Department of Psychology, McGill University, 2001 McGill College, 7th Floor; Montreal, Quebec, H3A 1G1, Canada.
Centre for Human Brain Health, School of Psychology, University of Birmingham, Birmingham, UK.
Behav Res Methods. 2024 Feb;56(2):750-764. doi: 10.3758/s13428-023-02079-4. Epub 2023 Feb 22.
Mediation analysis in repeated measures studies can shed light on the mechanisms through which experimental manipulations change the outcome variable. However, the literature on interval estimation for the indirect effect in the 1-1-1 single mediator model is sparse. Most simulation studies to date evaluating mediation analysis in multilevel data considered scenarios that do not match the expected numbers of level 1 and level 2 units typically encountered in experimental studies, and no study to date has compared resampling and Bayesian methods for constructing intervals for the indirect effect in this context. We conducted a simulation study to compare statistical properties of interval estimates of the indirect effect obtained using four bootstrap and two Bayesian methods in the 1-1-1 mediation model with and without random effects. Bayesian credibility intervals had coverage closest to the nominal value and no instances of excessive Type I error rates, but lower power than resampling methods. Findings indicated that the pattern of performance for resampling methods often depended on the presence of random effects. We provide suggestions for selecting an interval estimator for the indirect effect depending on the most important statistical property for a given study, as well as code in R for implementing all methods evaluated in the simulation study. Findings and code from this project will hopefully support the use of mediation analysis in experimental research with repeated measures.

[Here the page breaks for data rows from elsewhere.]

(** * Transit classification: data loading and pre-processing (utils.py)

    A shallow embedding of [linear_func], [stitch], [collect_curves] and
    [collect_curves_tofiles].  NumPy float64 arrays are lists of primitive
    binary64 floats, Python exceptions are values of [exn], and the calls
    that leave the process (the random generator, the light-curve archive,
    scipy's optimiser, the file system) are explicit state or parameters. *)

From Stdlib Require Import Floats ZArith List Bool Lia Permutation.
From stdpp Require Import gmap strings list pretty.
Import ListNotations.

Set Warnings "-inexact-float".

(** ** Exceptions and fallible results *)

(** What a [len] recorded for an output file looks like: the list [[0]] for
    a file that was just created, an integer row count for one that was
    read back. *)
Inductive filelen :=
| LenList0
| LenInt (n : nat).

Inductive exn :=
| NameError (name : string)
| TypeError (msg : string)
| ValueError (msg : string)
| OverflowError (msg : string)
| AttributeError (msg : string)
| IndexError (msg : string)
| FileNotFoundError (path : string)
| EmptyDataError
| ParserError
| LibraryError (msg : string)
| DifferentRows (paths : list string) (lengths : list filelen).

Inductive result (A : Type) :=
| Ok (a : A)
| Raise (e : exn).
Arguments Ok {A} a.
Arguments Raise {A} e.

Definition bind {A B} (r : result A) (k : A -> result B) : result B :=
  match r with
  | Ok a => k a
  | Raise e => Raise e
  end.

#[global] Instance result_bind : MBind result := fun A B k r => bind r k.
#[global] Instance result_ret : MRet result := @Ok.

(** ** Python numbers *)

(** [float(n)] for a Python int: the nearest binary64, ties to even. *)
Definition py_float (n : Z) : float :=
  SF2Prim (binary_normalize prec emax n 0 false).

(** [int(x)] for a Python float: truncation toward zero. *)
Definition py_int (x : float) : result Z :=
  match Prim2SF x with
  | S754_zero _ => Ok 0%Z
  | S754_finite s m e =>
      let mag := if (0 <=? e)%Z then (Z.pos m * 2 ^ e)%Z
                 else (Z.pos m / 2 ^ (- e))%Z in
      Ok (if s then (- mag)%Z else mag)
  | S754_infinity _ => Raise (OverflowError "cannot convert float infinity to integer")
  | S754_nan => Raise (ValueError "cannot convert float NaN to integer")
  end.

(** The objects the membership test [x in transit_ids] is given. *)
Inductive pyval :=
| PyInt (z : Z)
| PyBuiltinFunction (name : string).

(** ** NumPy arrays *)

Definition isfinite (x : float) : bool := is_finite x.

(** Elementwise [a / b] of two columns of one table. *)
Definition np_div (a b : list float) : list float :=
  zip_with PrimFloat.div a b.

(** A binary ufunc on 1-d arrays: equal lengths pair up, a length-1
    operand is broadcast, anything else raises. *)
Definition np_broadcast {A B C} (f : A -> B -> C) (a : list A) (b : list B)
  : result (list C) :=
  if decide (length a = length b) then Ok (zip_with f a b)
  else match a, b with
       | _, [y] => Ok (map (fun x => f x y) a)
       | [x], _ => Ok (map (f x) b)
       | _, _ => Raise (ValueError "operands could not be broadcast together")
       end.

(** Boolean-mask indexing [arr[mask]]. *)
Fixpoint np_select {A} (mask : list bool) (arr : list A) : list A :=
  match mask, arr with
  | m :: mask', x :: arr' =>
      if m then x :: np_select mask' arr' else np_select mask' arr'
  | _, _ => []
  end.

(** Boolean-mask assignment [arr[mask] = v]. *)
Definition np_putmask {A} (arr : list A) (mask : list bool) (v : A)
  : result (list A) :=
  if decide (length mask = length arr)
  then Ok (zip_with (fun (m : bool) x => if m then v else x) mask arr)
  else Raise (IndexError "boolean index did not match indexed array").

(** Integer-array indexing [arr[idx]]. *)
Definition np_take {A} (arr : list A) (idx : list nat) : result (list A) :=
  match mapM (fun i => arr !! i) idx with
  | Some l => Ok l
  | None => Raise (IndexError "index is out of bounds")
  end.

(** [x in arr] on an integer array: some element compares equal to [x].
    An integer never compares equal to a function object. *)
Definition py_eq_int (x : pyval) (e : Z) : bool :=
  match x with
  | PyInt z => (z =? e)%Z
  | PyBuiltinFunction _ => false
  end.

Definition np_contains (x : pyval) (arr : list Z) : bool :=
  existsb (py_eq_int x) arr.

(** The slice [arr[0:n]]. *)
Definition py_slice0 {A} (arr : list A) (n : Z) : list A :=
  if (0 <=? n)%Z then take (Z.to_nat n) arr
  else take (Z.to_nat (Z.of_nat (length arr) + n)) arr.

(** [np.zeros(shape)]. *)
Definition np_zeros (n : Z) : result (list float) :=
  if (n <? 0)%Z then Raise (ValueError "negative dimensions are not allowed")
  else Ok (replicate (Z.to_nat n) 0%float).

Definition np_zeros2 (rows : nat) (n : Z) : result (list (list float)) :=
  row ← np_zeros n; Ok (replicate rows row).

(** The row assignment [arr[i] = v] into a 2-d array of [width] columns. *)
Definition np_setrow (width : nat) (arr : list (list float)) (i : nat)
    (v : list float) : result (list (list float)) :=
  if decide (length v = width) then Ok (<[i := v]> arr)
  else match v with
       | [x] => Ok (<[i := replicate width x]> arr)
       | _ => Raise (ValueError "could not broadcast input array")
       end.

(** [np.linspace(start, stop, num)]. *)
Definition np_linspace (start stop : float) (num : Z) : result (list float) :=
  if (num <? 0)%Z then Raise (ValueError "Number of samples must be non-negative")
  else
    let div := py_float (num - 1) in
    let delta := (stop - start)%float in
    let step := (delta / div)%float in
    let point (i : nat) : float :=
      let y := py_float (Z.of_nat i) in
      let y := if (0 <? num - 1)%Z
               then if (step =? 0)%float then (y / div * delta)%float
                    else (y * step)%float
               else (y * delta)%float in
      (y + start)%float in
    let n := Z.to_nat num in
    Ok (map (fun i => if ((1 <? num)%Z && (i =? n - 1)%nat)%bool then stop
                      else point i)
            (seq 0 n)).

(** [np.interp(x, xp, fp)] for increasing sample points [xp]. *)
Fixpoint interp_scan (pts : list (float * float)) (x : float) : float :=
  match pts with
  | [] => nan
  | (x0, y0) :: rest =>
      match rest with
      | [] => y0
      | (x1, y1) :: _ =>
          if (x <? x1)%float then
            if (x0 =? x)%float then y0
            else
              let slope := ((y1 - y0) / (x1 - x0))%float in
              let r := (slope * (x - x0) + y0)%float in
              if is_nan r then
                let r' := (slope * (x - x1) + y1)%float in
                if (is_nan r' && (y0 =? y1)%float)%bool then y0 else r'
              else r
          else interp_scan rest x
      end
  end.

Definition interp_point (xp fp : list float) (x : float) : float :=
  match fp with
  | [y] => y
  | _ =>
      if is_nan x then x
      else if (List.last xp 0 <? x)%float then List.last fp 0%float
      else if (x <? List.hd 0 xp)%float then List.hd 0%float fp
      else interp_scan (zip xp fp) x
  end.

Definition np_interp (x xp fp : list float) : result (list float) :=
  match xp with
  | [] => Raise (ValueError "array of sample points is empty")
  | _ => if decide (length fp = length xp) then Ok (map (interp_point xp fp) x)
         else Raise (ValueError "fp and xp are not of the same length.")
  end.

(** ** Light curves *)

(** One cadence of a quarter.  A lightkurve [LightCurve] is a table, so its
    [time], [flux], [flux_err] and [quality] columns have one length. *)
Record sample := Sample {
  s_time : float;
  s_flux : float;
  s_flux_err : float;
  s_quality : Z
}.

Abbreviation LightCurve := (list sample).
Abbreviation LightCurveCollection := (list (list sample)).

Definition lc_flux (lc : LightCurve) : list float := map s_flux lc.
Definition lc_time (lc : LightCurve) : list float := map s_time lc.
Definition lc_flux_err (lc : LightCurve) : list float := map s_flux_err lc.
Definition lc_quality (lc : LightCurve) : list Z := map s_quality lc.

(** The four arrays [stitch] returns.  The quality flags are integers; the
    float64 array they are stacked into holds each of them exactly. *)
Record stitched := Stitched {
  tot_time : list float;
  tot_flux : list float;
  tot_flux_err : list float;
  tot_qual : list Z
}.

(** [curve_fit(linear_func, xdata, ydata)] of scipy.optimize: the fitted
    [(a, b)], or the exception the optimiser raises. *)
Class Scipy := {
  curve_fit : list float -> list float -> result (float * float)
}.

Definition linear_func (x a b : float) : float := (a * x + b)%float.

Definition nan_mask (flux : list float) : list bool :=
  map (fun x => negb (is_nan x)) flux.

Definition fit_quarter `{Scipy} (lc : LightCurve) : result (float * float) :=
  curve_fit (np_select (nan_mask (lc_flux lc)) (lc_time lc))
            (np_select (nan_mask (lc_flux lc)) (lc_flux lc)).

Definition linear_trend (lc : LightCurve) (popt : float * float) : list float :=
  map (fun x => linear_func x (fst popt) (snd popt)) (lc_time lc).

Fixpoint stitch_loop `{Scipy} (tot : stitched) (quarters : list LightCurve)
  : result stitched :=
  match quarters with
  | [] => Ok tot
  | lc :: rest =>
      let flux := lc_flux lc in
      let time := lc_time lc in
      let flux_err := lc_flux_err lc in
      let qual := lc_quality lc in
      let rel_flux_err := np_div flux_err flux in
      popt ← fit_quarter lc;
      let norm := np_div flux (linear_trend lc popt) in
      stitch_loop
        {| tot_time := tot_time tot ++ time;
           tot_flux := tot_flux tot ++ norm;
           tot_flux_err := tot_flux_err tot ++ rel_flux_err;
           tot_qual := tot_qual tot ++ qual |}
        rest
  end.

Definition stitch `{Scipy} (lc_collection : LightCurveCollection) : result stitched :=
  stitch_loop
    {| tot_time := []; tot_flux := []; tot_flux_err := []; tot_qual := [] |}
    lc_collection.

(** [stitch(curve)] on what [download_all()] returned, which is [None] when
    the search found nothing. *)
Definition stitch_downloaded `{Scipy} (curve : option LightCurveCollection)
  : result stitched :=
  match curve with
  | Some c => stitch c
  | None => Raise (TypeError "object of type 'NoneType' has no len()")
  end.

(** The per-quarter pieces, in the words of the docstring. *)
Definition detrended (lc : LightCurve) (popt : float * float) : list float :=
  np_div (lc_flux lc) (linear_trend lc popt).

Definition relative_error (lc : LightCurve) : list float :=
  np_div (lc_flux_err lc) (lc_flux lc).

(** [fits_of c popts]: the optimiser returned [popts !! i] on quarter [i]. *)
Definition fits_of `{Scipy} (c : LightCurveCollection) (popts : list (float * float))
  : Prop :=
  Forall2 (fun lc popt => fit_quarter lc = Ok popt) c popts.

(** ** Quality mask and resampling *)

(** "Set poor quality data to NaN": the product of the five boolean arrays,
    then [flux[np.invert(good)] = np.NaN]. *)
Definition good_mask (s : stitched) : result (list bool) :=
  g ← np_broadcast andb (map (fun q => (q =? 0)%Z) (tot_qual s))
                        (map (fun e => (0 <? e)%float) (tot_flux_err s));
  g ← np_broadcast andb g (map isfinite (tot_time s));
  g ← np_broadcast andb g (map isfinite (tot_flux s));
  np_broadcast andb g (map isfinite (tot_flux_err s)).

Definition mask_poor_quality (s : stitched) : result stitched :=
  good ← good_mask s;
  flux ← np_putmask (tot_flux s) (map negb good) nan;
  Ok {| tot_time := tot_time s; tot_flux := flux;
        tot_flux_err := tot_flux_err s; tot_qual := tot_qual s |}.
(** * Markov clustering: the numeric pipeline of [markov_clustering/mcl.py]

    A shallow embedding of the module's functions ([sparse_allclose],
    [normalize], [inflate], [expand], [add_self_loops], [prune],
    [converged], [iterate], [run_mcl]) together with the parts of numpy,
    scipy.sparse and scikit-learn that they call.

    Matrix entries are exact rationals ([Qc], rationals in lowest terms,
    compared with Leibniz equality), and the functions of this first part
    compute with them exactly: they describe the arithmetic the code
    denotes, without the conversions, the wrap-around and the rounding of
    an element type.  Those are the subject of the modules [Typed] and
    [Machine] below, which take the conversion on assignment, the matrix
    product, the sums and the quotient as parameters.  Python exceptions
    are values of an error monad. *)

From Stdlib Require Import QArith Qcanon Qcabs Qround Lqa.
From stdpp Require Import gmap list numbers strings.

Local Open Scope Qc_scope.

(** ** Rational arithmetic *)

(** [sum(l)] and [max(x, y)] on rationals. *)
Definition Qc_sum (l : list Qc) : Qc := foldr Qcplus 0 l.

Definition Qc_max (x y : Qc) : Qc := if decide (x ≤ y) then y else x.

(** [Σ_{k < n} f k] *)
Definition sum_upto (n : nat) (f : nat → Qc) : Qc := Qc_sum (f <$> seq 0 n).

(** ** Python exceptions and the error monad *)

Inductive exn :=
| AssertionError
| LinAlgError
| TypeError
| ValueError
| NotImplementedError
| IndexError
| NameError.

(** The class name of the exception, as Python reports it. *)
Definition exn_name (e : exn) : string :=
  match e with
  | AssertionError => "AssertionError"
  | LinAlgError => "LinAlgError"
  | TypeError => "TypeError"
  | ValueError => "ValueError"
  | NotImplementedError => "NotImplementedError"
  | IndexError => "IndexError"
  | NameError => "NameError"
  end.

Inductive result (A : Type) :=
| Ok (a : A)
| Raise (e : exn).
Arguments Ok {A} a.
Arguments Raise {A} e.
Lemma firstn_array_set (A : Type) (a : list A) (n : nat) (x : A) :
  (n < length a)%nat ->
  firstn (S n) (array_set a n x) = firstn n a ++ [x].
Proof.
  revert n. induction a as [| y r IH]; intros [| n] Hn; cbn in *;
    try lia; try reflexivity.
  f_equal. apply IH. lia.
Qed.

(** X5.  Once [makeWritable] has accepted a range, every range inside it
    is accepted again without a new record, a new query or a new protection
    change: the call returns [true] and the state is untouched. *)
Theorem makeWritable_then_covered (addr size a s : Z) (w w1 : World) :
  tracking_wf w ->
  makeWritable addr size w = Ret true w1 ->
  addr <= a -> a + s <= addr + size ->
  makeWritable a s w1 = Ret true w1.
Proof.
  intros [Hlen Hn] Hmw Ha Hs.
  assert (Hcov : alreadyTracked a s (tracked w1) = true).
  { unfold makeWritable, bind, get, modify, ret in Hmw.
    destruct (alreadyTracked addr size (tracked w)) eqn:Ht.
    - inversion Hmw; subst. eapply alreadyTracked_mono; eauto.
    - destruct (kMaxModifiedSections <=? g_numModifiedSections w) eqn:Hcap.
      + rewrite fatalErrorEarly_terminates in Hmw. discriminate Hmw.
      + apply Z.leb_gt in Hcap.
        destruct (VirtualProtect (prot w) addr size _) as [[old st'] |];
          [| discriminate Hmw].
        inversion Hmw; subst. unfold tracked. cbn.
        replace (Z.to_nat (g_numModifiedSections w + 1))
          with (S (Z.to_nat (g_numModifiedSections w))) by lia.
        rewrite firstn_array_set
          by (rewrite Hlen; unfold kMaxModifiedSections in *; lia).
        apply alreadyTracked_last; cbn; lia. }
  unfold makeWritable, bind, get, ret. rewrite Hcov. reflexivity.
Qed.

(** ** Entries of the other formats and widths *)

Lemma swrap_add_swrap (w a b : Z) :
  swrap w (a + swrap w b) = swrap w (a + b).
Proof.
  unfold swrap. f_equal.
  replace (a + ((b + 2 ^ (w - 1)) mod 2 ^ w - 2 ^ (w - 1)) + 2 ^ (w - 1))
    with (a + (b + 2 ^ (w - 1)) mod 2 ^ w) by lia.
  rewrite Zplus_mod_idemp_r. f_equal. lia.
Qed.

Lemma swrap_idem (w z : Z) : swrap w (swrap w z) = swrap w z.
Proof. apply (swrap_add_swrap w 0 z). Qed.

Lemma swrap_mod (w z : Z) : swrap w (z mod 2 ^ w) = swrap w z.
Proof. unfold swrap. rewrite Zplus_mod_idemp_l. reflexivity. Qed.

(** X6.  A V1 entry is a 32-bit addition with wrap-around and no
    overflow test: when [makeWritable] accepts the four target bytes, the
    step returns and the [DWORD] at [base + target] has become
    [(original + addend) mod 2^32]. *)
Theorem applyRelocV1_adds_addend
    (base : Z) (reloc : PseudoRelocV1) (w w1 : World) :
  makeWritable (ptr_add arch base (v1_target reloc)) 4 w = Ret true w1 ->
  exists w',
    applyRelocV1 arch base reloc w = Ret tt w'
    /\ load_u32 (mem w') (ptr_add arch base (v1_target reloc))
       = (load_u32 (mem w) (ptr_add arch base (v1_target reloc))
          + v1_addend reloc) mod 2 ^ 32.
Proof.
  intros Hmw. pose proof (makeWritable_ret_mem _ _ _ _ _ Hmw) as Hmem.
  unfold applyRelocV1, bind, get, modify. rewrite Hmw.
  eexists. split; [reflexivity |]. cbn [mem set_mem]. rewrite Hmem.
  unfold load_u32 at 1. rewrite load_le_store_le. unfold uwrap.
  change (256 ^ Z.of_nat 4) with (2 ^ 32). apply Zmod_mod.
Qed.

(** X7.  V2 entries of size class 8, 16 and 64 add [delta] in their own
    width with wrap-around; unlike size class 32 they have no overflow
    test, so a delta that does not fit is truncated silently. *)
Theorem applyRelocV2_other_sizes_wrap
    (bits base : Z) (reloc : PseudoRelocV2) (w w1 : World) :
  bits = 8 \/ bits = 16 \/ bits = 64 ->
  Z.land (v2_flags reloc) kRelocFlagSizeMask = bits ->
  makeWritable (targetAddr_of arch base reloc) (bits / 8) w = Ret true w1 ->
  exists w',
    applyRelocV2 arch base reloc w = Ret true w'
    /\ load_signed bits (mem w') (targetAddr_of arch base reloc)
       = swrap bits
           (load_signed bits (mem w) (targetAddr_of arch base reloc)
            + delta_of arch (mem w) base reloc).
Proof.
  intros Hbits Hsize Hmw. unfold targetAddr_of, delta_of in *.
  pose proof (makeWritable_ret_mem _ _ _ _ _ Hmw) as Hmem.
  unfold applyRelocV2, bind, get, modify, ret. rewrite Hsize.
  destruct Hbits as [E | [E | E]]; subst bits; rewrite Hmw;
    cbn [negb Z.eqb Pos.eqb kRelocFlagSize8 kRelocFlagSize16
         kRelocFlagSize32 kRelocFlagSize64];
    (eexists; split; [reflexivity |]); cbn [mem set_mem]; rewrite Hmem;
    unfold load_signed, load_i8, load_i16, load_i64.
  - change (Z.to_nat (8 / 8)) with 1%nat. rewrite load_le_store_le.
    change (256 ^ Z.of_nat 1) with (2 ^ 8).
    rewrite swrap_mod, swrap_idem, swrap_add_swrap. reflexivity.
  - change (Z.to_nat (16 / 8)) with 2%nat. rewrite load_le_store_le.
    change (256 ^ Z.of_nat 2) with (2 ^ 16).
    rewrite swrap_mod, swrap_idem, swrap_add_swrap. reflexivity.
  - change (Z.to_nat (64 / 8)) with 8%nat. rewrite load_le_store_le.
    change (256 ^ Z.of_nat 8) with (2 ^ 64).
    rewrite swrap_mod, swrap_idem. reflexivity.
Qed.

(** X9.  An entry whose size class is none of 8, 16, 32 and 64 is never
    applied: [applyRelocV2] goes through [makeWritable] for
    [(base + target, size / 8)] -- which may add a tracking record and
    change the page protection, or end the process when the table is full
    -- and then returns [false] in the state [makeWritable] left, without
    reading or writing the target. *)
Theorem applyRelocV2_unknown_size (base : Z) (reloc : PseudoRelocV2)
    (w : World) :
  Z.land (v2_flags reloc) kRelocFlagSizeMask <> kRelocFlagSize8 ->
  Z.land (v2_flags reloc) kRelocFlagSizeMask <> kRelocFlagSize16 ->
  Z.land (v2_flags reloc) kRelocFlagSizeMask <> kRelocFlagSize32 ->
  Z.land (v2_flags reloc) kRelocFlagSizeMask <> kRelocFlagSize64 ->
  applyRelocV2 arch base reloc w
  = match makeWritable (targetAddr_of arch base reloc)
            (Z.land (v2_flags reloc) kRelocFlagSizeMask / 8) w with
    | Ret _ w1 => Ret false w1
    | Terminated e w1 => Terminated e w1
    end.
Proof.
  intros N8 N16 N32 N64.
  unfold applyRelocV2, targetAddr_of, bind, get, ret.
  destruct (makeWritable _ _ w) as [ok w1 | e w1]; [| reflexivity].
  destruct ok; cbn [negb]; [| reflexivity].
  apply Z.eqb_neq in N8, N16, N32, N64. rewrite N8, N16, N32, N64.
  reflexivity.
Qed.

(** X10.  The V2 loop tests only where an entry starts: a table whose
    last entry starts before [relocEnd] but is cut short by it is still
    processed as a whole entry, read from the twelve bytes at [reloc]. *)
Theorem relocLoopV2_trailing_fragment
    (base reloc relocEnd : Z) (w : World) :
  reloc < relocEnd <= reloc + sizeof_PseudoRelocV2 ->
  relocLoopV2 arch (Z.to_nat (relocEnd - reloc)) base reloc relocEnd w
  = match applyRelocV2 arch base (load_PseudoRelocV2 (mem w) reloc) w with
    | Ret _ w' => Ret tt w'
    | Terminated e w' => Terminated e w'
    end.
Proof.
  intros H. rewrite relocLoopV2_unfold.
  replace (reloc <? relocEnd) with true by (symmetry; apply Z.ltb_lt; lia).
  destruct (applyRelocV2 arch base _ w) as [b w' | e w']; [| reflexivity].
  rewrite relocLoopV2_unfold.
  replace (reloc + sizeof_PseudoRelocV2 <? relocEnd) with false
    by (symmetry; apply Z.ltb_ge; lia).
  reflexivity.
Qed.

(** X11.  A pass that starts with no tracked record and returns leaves no
    tracked record: the next pass starts with all 64 slots free. *)
Theorem doPseudoReloc_leaves_table_empty
    (start end_ base : Z) (w w' : World) :
  g_numModifiedSections w = 0 ->
  doPseudoReloc arch start end_ base w = Ret tt w' ->
  g_numModifiedSections w' = 0.
Proof.
  intros H0. unfold doPseudoReloc.
  destruct (end_ <=? start).
  { unfold ret. intros H. inversion H. subst. exact H0. }
  unfold bind at 1. unfold get.
  destruct ((load_u32 (mem w) start =? 0)
            && (load_u32 (mem w) (start + 4) =? 0)).
  - destruct (negb (load_u32 (mem w) (start + 8) =? 1)).
    { unfold ret. intros H. inversion H. subst. exact H0. }
    unfold bind.
    destruct (relocLoopV2 arch _ base _ end_ w) as [[] w2 | e w2];
      [| discriminate].
    destruct (restoreProtections_spec w2) as [w3 [Hr [_ [Hn _]]]].
    rewrite Hr. intros H. inversion H. subst. exact Hn.
  - unfold bind.
    destruct (relocLoopV1 arch _ base _ end_ w) as [[] w2 | e w2];
      [| discriminate].
    destruct (restoreProtections_spec w2) as [w3 [Hr [_ [Hn _]]]].
    rewrite Hr. intros H. inversion H. subst. exact Hn.
Qed.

中介分析在重复测量研究中可以揭示实验操作改变因变量的机制。然而,在 1-1-1 单中介模型中,间接效应的区间估计的文献很少。迄今为止,大多数评估多层次数据中介分析的模拟研究考虑的情景与实验研究中通常遇到的 1 级和 2 级单位的预期数量不匹配,而且迄今为止,没有研究比较过在这种情况下构建间接效应区间的重采样和贝叶斯方法。我们进行了一项模拟研究,比较了在有和没有随机效应的情况下,使用四种自举法和两种贝叶斯法在 1-1-1 中介模型中获得的间接效应区间估计的统计性质。贝叶斯可信区间的覆盖率最接近标称值,没有过度的Ⅰ型错误率,但比重采样方法的功效低。研究结果表明,重采样方法的性能模式通常取决于随机效应的存在。我们根据特定研究中最重要的统计性质,为间接效应的区间估计提供了选择建议,以及在模拟研究中实施所有评估方法的 R 代码。本项目的研究结果和代码有望支持在具有重复测量的实验研究中使用中介分析。